Nella vita succede che vi capitino clamorose coincidenze. Forse, perchè spesso ci convinciamo noi che siano coincidenze, altre volte lo sono proprio. Proprio questi giorni leggevo gli interessantissimi Gialli di Roma, dei libretti che riprendono i delitti di cronaca nera più clamorosi avvenuti nella capitale. In uno di questi si parla del marchese Casati, uomo ricchissimo, che uccise moglie e amante per poi suicidarsi. Il marchese era veramente facoltoso, il patrimonio dei Casati era valutato sui 400 miliardi dell'epoca (1970), ho calcolato che corrisponde a 8000 miliardi delle "vecchie" lire, in pratica uno dei più ricchi sulla Terra. La residenza ufficiale, dove avvenne la tragedia, era a Roma, ma ovvio che avesse tenute immense sparse per tutta Italia e non solo. Forse la più lussuosa era quella nordica, ad Arcore. Per entrare in possesso di quella favolosa eredità, la sua unica figlia ed erede, la marchesina Annamaria Casati, dovrà pagare di sole tasse di successione un miliardo e 280 milioni di lire [dell'epoca ndZeuse]. Ad assisterla, consigliarla e aiutarla nella vendita di una delle ville più prestigiose della famiglia, quella di Arcore, al non ancora cavaliere Silvio Berlusconi, sarà un giovane avvocato romano, Cesare Previti. La coincidenza sta nel fatto che il libretto non è stato stampato oggi, bensì circa 8 anni fa, e lo sto leggendo proprio in questi giorni. Ma questa è davvero l'unica coincidenza?



martedì 25.11.03 18:44

Rimembranze estive
Ricordo la teoria geniale di
Marco, tra il serio e lo scherzo, riguardo le bibite da mare. Solo una è quella ideale. L'acqua? Naaaa, col caldo diventa piscio, idem per birra, coca cola eccosivia. Pensateci, come fosse un indovinello. Qual è la bibbbbbita che è bona sia fredda che calda? Alla fine, prima di andare ad Ostia, luogo che che tutto il mondo ci invidia per la purezza delle sue acque, ci comprammo una bottiglia di tè freddo, che poi diventò caldo, bollente, come quello appena fatto d'inverno dentro casa.

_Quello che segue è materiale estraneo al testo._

(** C2: take a run of calls that starts with the container intact and the
    timer at zero, and in which the pressure over the time window is above 41
    at every call.  If the run covers more than 1 simulated second, the
    container has exploded by its end.  If it covers at most 1 second, the
    container is still intact at its end, and a call that then finds the
    pressure at 41 or below puts the timer back to zero and leaves the
    container intact. *)
Theorem explosion_needs_a_sustained_second calls s :
  isExploded (snd s) = false ->
  timeAboveExplosionPressure (fst s) = 0 ->
  staysAbove calls s ->
  (elapsed calls > 1 -> isExploded (snd (updatePressureRun calls s)) = true)
  /\ (Forall (fun c => 0 <= snd c) calls ->
      elapsed calls <= 1 ->
      isExploded (snd (updatePressureRun calls s)) = false
      /\ forall p dt,
           newPressure p dt (fst (updatePressureRun calls s))
                       (snd (updatePressureRun calls s)) <= 41 ->
           timeAboveExplosionPressure
             (fst (updatePressure p dt (updatePressureRun calls s))) = 0
           /\ isExploded
                (snd (updatePressure p dt (updatePressureRun calls s))) = false).
Proof.
  intros Hs Ht Hstay. split.
  - intros Hlong. apply sustained_pressure_explodes; [| exact Hstay |].
    + intros _. rewrite Ht. unfold EXPLOSION_TIME. lra.
    + rewrite Ht. unfold EXPLOSION_TIME. lra.
  - intros Hpos Hshort.
    destruct (brief_pressure_is_survived calls s Hs Hpos Hstay) as [Hintact _].
    { rewrite Ht. unfold EXPLOSION_TIME. lra. }
    split; [exact Hintact|].
    intros p dt Hbelow.
    destruct (updatePressure_at_or_below p dt _ Hintact Hbelow) as (? & ? & _).
    auto.
Qed.
(** * SNS registration front end: wallet session, domain manager, registration flow

    A shallow embedding of the JavaScript sources
      - [src/js/domain.js]  (class [DomainManager]),
      - [wallet.js]         (class [WalletManager], imported under that name
                            by [app.js]),
      - [src/js/ui.js]      (the four progress-step elements of [UIManager]),
      - [src/js/app.js]     ([SNSRegistrationApp.handleDomainRegistration]),
    followed by the properties of the specification that concern them.

    Conventions of the embedding.
      - A JS [Number] is an IEEE 754 binary64 value: Rocq's primitive [float],
        whose literals round to the nearest double exactly as JS literals do.
      - A JS string is a [string]; every test the code performs on a name
        ([length], membership in a character class, comparison with ["-"]) is
        per code unit, so a non-ASCII code unit behaves as any other character
        outside [[a-z0-9-]].
      - [async] methods are functions in a state-and-exception monad over the
        fields the classes mutate; every call that leaves the page (RPC node,
        wallet extension, name service, timers, DOM events) is appended to a
        log, and its answer is read from an environment [Env] that may depend
        on the whole log so far.
      - [console.log]/[console.error] are not modelled. *)

From Stdlib Require Import Bool Arith Lia List String Ascii NArith ZArith Floats.
Import ListNotations.
Set Warnings "-inexact-float".

Local Open Scope list_scope.
Local Open Scope bool_scope.
Local Open Scope string_scope.

(* ================================================================== *)
(** * JavaScript strings *)

(** [s.startsWith(p)] *)
Definition startsWith (s p : string) : bool := String.prefix p s.

(** [s.endsWith(p)]: some tail of [s] is [p]. *)
Fixpoint endsWith (s p : string) : bool :=
  String.eqb s p ||
  match s with
  | EmptyString => false
  | String _ s' => endsWith s' p
  end.

(** [s.includes(p)]: [p] is a prefix of some tail of [s]. *)
Fixpoint includes (s p : string) : bool :=
  String.prefix p s ||
  match s with
  | EmptyString => false
  | String _ s' => includes s' p
  end.

(** Truthiness of a string: only [''] is falsy. *)
Definition truthy_string (s : string) : bool :=
  match s with EmptyString => false | _ => true end.

(** Truthiness of a number: [0], [-0] and [NaN] are falsy. *)
Definition truthy_number (x : float) : bool :=
  negb (PrimFloat.eqb x 0%float) && PrimFloat.eqb x x.

(** [a || b] on a possibly-undefined number. *)
Definition or_number (a : option float) (b : float) : float :=
  match a with
  | Some x => if truthy_number x then x else b
  | None => b
  end.
(** ** Tokens of a pair string *)

Lemma split_ws_from_elem (s cur : jsstring) (in_sep : bool) (tok : jsstring) (u : Z) :
  tok ∈ split_ws_from in_sep cur s → u ∈ tok → u ∈ cur ∨ u ∈ s.
Proof.
  revert cur in_sep. induction s as [|x s IH]; intros cur in_sep Htok Hu.
  - cbn [split_ws_from] in Htok. apply list_elem_of_singleton in Htok as ->.
    left. by apply elem_of_reverse.
  - cbn [split_ws_from] in Htok. destruct (is_white_space x).
    + destruct in_sep.
      * apply IH in Htok; [|done]. destruct Htok as [Hin|Hin]; [|right; by right].
        by apply not_elem_of_nil in Hin.
      * apply elem_of_cons in Htok as [->|Htok]; [left; by apply elem_of_reverse|].
        apply IH in Htok; [|done]. destruct Htok as [Hin|Hin]; [|right; by right].
        by apply not_elem_of_nil in Hin.
    + apply IH in Htok; [|done]. destruct Htok as [Hin|Hin]; [|right; by right].
      apply elem_of_cons in Hin as [->|Hin]; [right; by left|by left].
Qed.

Lemma split_ws_elem (s tok : jsstring) (u : Z) :
  tok ∈ split_ws s → u ∈ tok → u ∈ s.
Proof.
  intros Htok Hu. destruct (split_ws_from_elem _ _ _ _ _ Htok Hu) as [Hin|Hin]; [|done].
  by apply not_elem_of_nil in Hin.
Qed.

Lemma split_ws_leading (u : Z) (s : jsstring) :
  is_white_space u = true → split_ws (u :: s) = [] :: split_ws_from true [] s.
Proof. intros Hu. unfold split_ws. cbn [split_ws_from]. by rewrite Hu. Qed.

Lemma split_ws_from_trailing (s cur : jsstring) (in_sep : bool) (u : Z) :
  is_white_space u = true → [] ∈ split_ws_from in_sep cur (s ++ [u]).
Proof.
  intros Hu. revert cur in_sep. induction s as [|x s IH]; intros cur in_sep.
  - cbn [app split_ws_from]. rewrite Hu.
    destruct in_sep; cbn [split_ws_from]; [by left|right; by left].
  - cbn [app split_ws_from]. destruct (is_white_space x); [destruct in_sep|];
      try apply IH. right. apply IH.
Qed.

Ricordo il ritorno dalla Sardegna, sul traghetto. Incapace di trovare l'uscita, un marinaio napoletano guidò lo sperduto Zeuse: "Camòn, seguimi! Camòn!"

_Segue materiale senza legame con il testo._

(** Rounding to [ndigits] decimals keeps a value between two bounds that
    have at most [ndigits] decimals themselves. *)
Lemma py_round_between (x : Q) (ndigits : positive) (a b : Z) :
  a # (10 ^ ndigits) <= x -> x <= b # (10 ^ ndigits) ->
  a # (10 ^ ndigits) <= py_round x ndigits /\
  py_round x ndigits <= b # (10 ^ ndigits).
Proof.
  intros Ha Hb. unfold py_round.
  set (scale := (10 ^ ndigits)%positive) in *.
  assert (Hs : 0 < inject_Z (Zpos scale)) by reflexivity.
  assert (Ea : inject_Z a == (a # scale) * inject_Z (Zpos scale)).
  { unfold Qeq, Qmult, inject_Z; simpl. lia. }
  assert (Eb : inject_Z b == (b # scale) * inject_Z (Zpos scale)).
  { unfold Qeq, Qmult, inject_Z; simpl. lia. }
  assert (La : (a <= round_half_even (x * inject_Z (Zpos scale)))%Z).
  { rewrite <- (round_half_even_Z a). apply round_half_even_mono.
    rewrite Ea. apply Qmult_le_compat_r; [assumption|]. now apply Qlt_le_weak. }
  assert (Lb : (round_half_even (x * inject_Z (Zpos scale)) <= b)%Z).
  { etransitivity; [|apply Z.eq_le_incl, (round_half_even_Z b)].
    apply round_half_even_mono.
    rewrite Eb. apply Qmult_le_compat_r; [assumption|]. now apply Qlt_le_weak. }
  unfold Qle; simpl. split; nia.
Qed.

(** [int(x)] lies within one unit of [x], on the side of zero. *)
Lemma py_int_near (x : Q) :
  (0 <= x -> inject_Z (py_int x) <= x /\ x < inject_Z (py_int x) + 1) /\
  (x <= 0 -> x <= inject_Z (py_int x) /\ inject_Z (py_int x) - 1 < x).
Proof.
  destruct x as [n d]. unfold py_int; simpl.
  pose proof (Z.quot_rem' n (Zpos d)) as E.
  split; intro H; unfold Qle in H; simpl in H; rewrite Z.mul_1_r in H.
  - pose proof (Z.rem_bound_pos n (Zpos d) H ltac:(lia)) as B.
    unfold Qle, Qlt, Qplus, inject_Z; simpl. split; nia.
  - assert (B : (- Zpos d < Z.rem n (Zpos d) <= 0)%Z).
    { destruct (Z.eq_dec n 0) as [->|Hn].
      - rewrite Z.rem_0_l; lia.
      - pose proof (Z.rem_opp_l n (Zpos d) ltac:(lia)).
        pose proof (Z.rem_bound_pos (- n) (Zpos d) ltac:(lia) ltac:(lia)).
        lia. }
    unfold Qle, Qlt, Qminus, Qplus, Qopp, inject_Z; simpl. split; nia.
Qed.

(** ** Draws and the sampling loop *)

Section Properties.

Context {G : Type} {RNG : PyRandom G} {M : PyMath}.

Lemma uniform_eq (a b : Q) (g : G) :
  uniform a b g = (a + (b - a) * fst (random g), snd (random g)).
Proof.
  unfold uniform, bind, ret. now destruct (random g).
Qed.

(** [random.uniform(a, b)] is between [a] and [b]. *)
Lemma uniform_range (a b : Q) (g : G) :
  a <= b -> a <= fst (uniform a b g) /\ fst (uniform a b g) <= b.
Proof.
  intro Hab. rewrite uniform_eq. simpl.
  destruct (random_range g) as [H0 H1]. split; nra.
Qed.

Section LoopFacts.

Context {S R : Type}.
Variable duration : Z.
Variable gaps : list (Z * Z).
Variable probability : Q.
Variable body : Q -> S -> Rand G (R * S).
Variables lo hi : Q.
Hypothesis lo_le_hi : lo <= hi.

Local Abbreviation tick := (sample_tick gaps probability body lo hi).
Local Abbreviation loop := (sample_loop duration gaps probability body lo hi).

(** A pass through the loop body advances [t] by a step in [lo, hi], and
    appends a record only outside every gap; the record is the body's. *)
Lemma sample_tick_spec (t : Q) (st : S) (g : G) :
  forall e st' t' g', tick t st g = (e, st', t', g') ->
  (t + lo <= t' /\ t' <= t + hi) /\
  (forall r, e = Some r ->
     is_in_gap t gaps = false /\
     exists g0 g1, body t st g0 = (r, st', g1)).
Proof.
  intros e st' t' g'. unfold sample_tick, bind, ret.
  destruct (is_in_gap t gaps) eqn:Egap; simpl.
  - destruct (uniform lo hi g) as [step g1] eqn:Eu.
    intro H; injection H as <- <- <- <-.
    pose proof (uniform_range lo hi g lo_le_hi) as Hu. rewrite Eu in Hu.
    simpl in Hu. split; [split; lra|discriminate].
  - unfold should_have_micro_dropout, bind, ret.
    destruct (random g) as [r0 g0].
    destruct (Qltb r0 probability); simpl.
    + destruct (uniform lo hi g0) as [step g1] eqn:Eu.
      intro H; injection H as <- <- <- <-.
      pose proof (uniform_range lo hi g0 lo_le_hi) as Hu. rewrite Eu in Hu.
      simpl in Hu. split; [split; lra|discriminate].
    + destruct (body t st g0) as [[r st1] g1] eqn:Eb.
      destruct (uniform lo hi g1) as [step g2] eqn:Eu.
      intro H; injection H as <- <- <- <-.
      pose proof (uniform_range lo hi g1 lo_le_hi) as Hu. rewrite Eu in Hu.
      simpl in Hu. split; [split; lra|].
      intros r' Hr; injection Hr as <-. split; [reflexivity|eauto].
Qed.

Ricordo la spiaggia e un marocchino. Una signora mercanteggiava, lui la riconobbe: "Signora tu sei moooolto furba. Mi ricordo di te!"

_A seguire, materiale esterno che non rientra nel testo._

(** When all goes well the loop runs to its end. *)
Lemma loop_stores ds texts w :
  length texts = length ds ->
  (forall i d, ds !! i = Some d ->
     fetched E (requests w + i) d = texts !! i
     /\ disk E (opens w + i) = DiskOk
     /\ openable (fs w) (destination d) = true) ->
  for_each ds (process E) w = (Return tt, stored_all ds texts w).
Proof.
  revert texts w. induction ds as [|d ds IH]; intros texts w Hlen Hall.
  - by destruct texts.
  - destruct texts as [|t texts]; [done|].
    destruct (Hall 0 d eq_refl) as (Hf & Hk & Ho).
    rewrite !Nat.add_0_r in *.
    cbn [for_each stored_all]. unfold bind.
    rewrite (process_stores E d w t Hf Hk Ho).
    apply IH; [by simplify_eq/=|].
    intros i d' Hi. destruct (Hall (S i) d' Hi) as (Hf' & Hk' & Ho').
    cbn [stored requests opens].
    rewrite <- !Nat.add_succ_comm in *.
    by split_and!; [| |apply openable_stored].
Qed.

(** Paths that are no destination keep what they hold. *)
Lemma stored_all_frame ds texts w path :
  path ∉ destination <$> ds ->
  fs (stored_all ds texts w) !! path = fs w !! path.
Proof.
  revert texts w. induction ds as [|d ds IH]; intros texts w Hp; [done|].
  destruct texts as [|t texts]; [done|].
  cbn [stored_all]. rewrite fmap_cons in Hp.
  apply not_elem_of_cons in Hp as [Hne Hp].
  rewrite IH by done. unfold stored. cbn [fs].
  by rewrite lookup_insert_ne.
Qed.

(** With distinct destinations, each file holds the text of its own
    descriptor. *)
Lemma stored_all_lookup ds texts w i d t :
  NoDup (destination <$> ds) ->
  ds !! i = Some d -> texts !! i = Some t ->
  fs (stored_all ds texts w) !! destination d
  = Some (File true (substitute d t)).
Proof.
  revert texts w i. induction ds as [|x ds IH]; intros texts w i Hnd Hd Ht;
    [done|].
  destruct texts as [|y texts]; [done|].
  rewrite fmap_cons in Hnd. apply NoDup_cons in Hnd as [Hx Hnd].
  cbn [stored_all]. destruct i as [|i]; cbn in Hd, Ht.
  - simplify_eq. rewrite stored_all_frame by done.
    unfold stored. cbn [fs]. by rewrite lookup_insert_eq.
  - by eapply IH.
Qed.

(** Storing again what is already there changes nothing. *)
Lemma stored_all_again ds texts w :
  (forall i d t, ds !! i = Some d -> texts !! i = Some t ->
     fs w !! destination d = Some (File true (substitute d t))) ->
  fs (stored_all ds texts w) = fs w.
Proof.
  revert texts w. induction ds as [|d ds IH]; intros texts w Hall; [done|].
  destruct texts as [|t texts]; [done|].
  cbn [stored_all].
  assert (fs (stored d t w) = fs w) as Heq.
  { unfold stored. cbn [fs]. apply insert_id. by apply (Hall 0). }
  rewrite IH; [done|].
  intros i d' t' Hd Ht. rewrite Heq. by apply (Hall (S i)).
Qed.

Lemma stored_all_trace ds texts w :
  length texts = length ds ->
  trace (stored_all ds texts w) =
    trace w ++
    flat_map (fun dt => [HttpGet (url dt.1); OpenW (destination dt.1);
                         WriteData (destination dt.1) (substitute dt.1 dt.2)])
             (zip ds texts).
Proof.
  revert texts w. induction ds as [|d ds IH]; intros texts w Hlen.
  - destruct texts; [|done]. cbn. by rewrite app_nil_r.
  - destruct texts as [|t texts]; [done|].
    cbn [stored_all zip zip_with flat_map]. rewrite IH by by simplify_eq/=.
    unfold stored. cbn [trace fst snd]. by rewrite <- app_assoc.
Qed.

(** Past the two gates, the script is its loop. *)
Lemma main_past_gates files :
  is_Some (environ E !! py "GF_SECURITY_ADMIN_PASSWORD") ->
  files !! dashboard_path = Some (Dir true) ->
  main E (start files) = for_each dashboard_list (process E) (start files).
Proof.
  intros Hc Hd. unfold main, bind.
  rewrite credential_gate_set by done.
  by rewrite directory_gate_usable.
Qed.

Tutto questo appuntato su un foglietto ritrovato oggi per caso. Fino a poco tempo fa mi segnavo su un blocco note (e parliamo in italiano!) queste piccole particolarità che mi colpivano durante la giornata.



giovedì 20.11.03 1:49

I fratelli Maronciu
Mio padre mi diceva sempre: non ti fidare mai dei piccoletti. Un capodanno di un po' di tempo fa, credo sia stato il 2001-2002, ci trovavamo a casa di un amico (Fabbione) in Sardegna. Rimasti ormai in 3, passammo i rimanenti giorni da semieremiti. Una volta, in veranda, stavo ascoltando distratto i discorsi degli altri due. E' con lo sguardo perso verso l'orizzonte che mi ritrovai, dopo anni, una canna in mano. Palpebra pesante e mente libera. "Ammazza quello quant'è grosso! E' enorme, ha un braccio che se ti dà un cazzotto ti disintegra!". Fu allora che, nel mio stato di trance, la mia bocca proferì tali parole: "Li conoscevi tu i fratelli Maronciu?" Fu un riflesso spontaneo, una frase che emerse dal mio oceano mentale. Ebbi improvvisamente l'attenzione dei due, sorpresi dal mio destarmi. A quel punto, quasi vantandomi, assumei... assumetti... assunsi le sembianze di Manuel Fantoni, famoso personaggio del verdoniano film Borotalco, l'artista dalle cui labbra l'ingenuo Sergio pendeva. Mi imbarcai su un cargo battente bandiera liberiana. Cosa trasportasse non l'ho mai saputo. [...] Sono stato con donne... con uomini. [...] Ma che c'hai creduto? So tutte fregnacce! Fu appunto con lo sguardo alla James Dean e con una gamba a cavallo di un bracciolo della sedia che, aspirando il mio carciofo rovente, raccontai...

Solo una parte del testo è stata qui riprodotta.